An owner of two hedge funds has been slapped with a complaint from the Securities and Exchange Commission for scamming 20 investors out of more than $38 million.

An owner of two hedge funds has been slapped with a complaint from the Securities and Exchange Commission for scamming 20 investors out of more than $38 million.
The regulator accused Bradley L. Ruderman, manager of Beverly Hills, Calif.-based Ruderman Capital Partners LLC and Ruderman Capital Partners A LLC, of generating false account statements and claiming that the funds had more than $800 million in assets and earned consistent annual gains between 15% and 61%.
Neither fund was registered with the SEC.
Mr. Ruderman told the clients that he would use a “long-short strategy,” investing in a diversified mix of equities, with positions in securities that were issued by Apple Inc., of Cupertino, Calif., Microsoft Corp. of Redmond, Wash., San Diego-based Qualcomm Inc. and Bentonville, Ark.-based Wal-Mart Stores Inc., according to the complaint.
He also lured at least one prospective investor by saying that Lowell Milken, chairman of the Milken Family Foundation in San Diego and brother of Michael Milken, and Larry Ellison, chief executive of Oracle Corp. in Redwood City, Calif., were investors in the hedge funds.
The account statements sent to clients tracked the bogus returns going back to 2002 — at the end of the tech bust — when the Capital Partners fund purportedly managed to grow by 55.99%, according to the SEC’s complaint.
In 2008 — when many investments floundered — Mr. Ruderman also told investors that this fund’s returns rose by 14.99%, according to the SEC.
The real story was that the Capital Partners fund lost more than $3 million last year, ending the year with a net value of $588,246. Capital Partners A lost $1.9 million last year and had a total year-end liquidating value of $43,379, the SEC noted. As of yearend 2008, neither fund had holdings in Apple, Microsoft, Qualcomm or Wal Mart.
The SEC also accused Mr. Ruderman of using new investor funds to pay an earlier investor.
In November, a client asked to withdraw $750,000 from Capital Partners, but there wasn’t enough money in the hedge fund. However, after two new investors deposited $500,000 each, Mr. Ruderman used the cash to pay off the first investor in what the SEC deemed a “Ponzi-like payment.”
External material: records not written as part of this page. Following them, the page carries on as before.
(** C9: [get_used_topics] returns the topics of all stored sets, each
    once and in ascending order, and it is the only list that does; a
    failed generation attempt from either button, handler included,
    leaves the result as it was, so the topics of a failed attempt never
    appear. *)
Theorem get_used_topics_sorted_union (s : session) (num_questions : Z)
    (resp : completion) (now : string) (uploaded_file : bool) :
  generation_failed resp = true →
  let used_topics := get_used_topics s in
  Sorted String.le used_topics ∧
  NoDup used_topics ∧
  (∀ t, t ∈ used_topics ↔
        ∃ st, st ∈ default [] (all_question_sets s) ∧ t ∈ topics st) ∧
  (∀ l, Sorted String.le l → NoDup l →
        (∀ t, t ∈ l ↔
              ∃ st, st ∈ default [] (all_question_sets s) ∧ t ∈ topics st) →
        l = used_topics) ∧
  get_used_topics (final (generation_block num_questions resp now s))
  = used_topics ∧
  get_used_topics (final (attempt_generate_questions num_questions resp now s))
  = used_topics ∧
  get_used_topics
    (final (attempt_generate_new_set uploaded_file num_questions resp now s))
  = used_topics.
Proof.
  intros Hfail. cbv zeta.
  assert (Hmem : ∀ t, t ∈ get_used_topics s ↔
            ∃ st, st ∈ default [] (all_question_sets s) ∧ t ∈ topics st).
  { intros t. unfold get_used_topics.
    rewrite merge_sort_Permutation, elem_of_elements, elem_of_used.
    set_solver. }
  assert (Hnd : NoDup (get_used_topics s)).
  { unfold get_used_topics. rewrite merge_sort_Permutation.
    apply NoDup_elements. }
  assert (Hsorted : Sorted String.le (get_used_topics s)).
  { apply (Sorted_merge_sort _). }
  assert (Hblock : ∀ s', all_question_sets s' = all_question_sets s →
            get_used_topics
              (final (generation_section uploaded_file num_questions resp now s'))
            = get_used_topics s
            ∧ get_used_topics
                (final (generation_section true num_questions resp now s'))
              = get_used_topics s
            ∧ get_used_topics (final (generation_block num_questions resp now s'))
              = get_used_topics s).
  { intros s' Hs'. unfold generation_section.
    assert (get_used_topics (final (generation_block num_questions resp now s'))
            = get_used_topics s) as Hb.
    { unfold generation_block.
      rewrite (generated_questions_failed _ Hfail). simpl.
      unfold get_used_topics. simpl. by rewrite Hs'. }
    assert (get_used_topics s' = get_used_topics s) as Hid.
    { unfold get_used_topics. by rewrite Hs'. }
    split_and!; [| |done].
    - by destruct (uploaded_file && generate_now s').
    - by destruct (true && generate_now s'). }
  split_and!; [done..| | | |].
  - intros l Hl Hndl Hmeml.
    apply (Sorted_unique String.le); [done..|].
    apply NoDup_Permutation; [done..|].
    intros t. by rewrite Hmeml, Hmem.
  - by apply Hblock.
  - unfold attempt_generate_questions, click_generate_questions.
    destruct (PyStr.nonempty (pdf_text s)); unfold and_then; simpl;
      by apply Hblock.
  - unfold attempt_generate_new_set, click_generate_new_set, and_then. simpl.
    by apply Hblock.
Qed.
In March and April, he also made two $100,000 wire transfers from Capital Partners’ brokerage account to the hedge fund’s local bank account. As of the end of March, the funds had total remaining assets of about $387,000.
The bell tolled for Mr. Ruderman’s scheme when his attorney sent investors a letter on April 15, saying that “there is very little value in the assets held by the [funds],” the SEC said.
He has been in the doghouse before: Though he had his Series 3, 7 and 63 licenses, they’re no longer valid because he hasn’t been associated with a registered entity in more than six years. In 2001, he was censured by the New York Stock Exchange, which fined him $5,000 and imposed a four-month membership bar for improper post-execution allocation of block trades and failure to report a customer complaint.
The SEC is seeking civil penalties, disgorgement of all ill-gotten gains and an asset freeze — among other punishments — against Mr. Ruderman and the funds.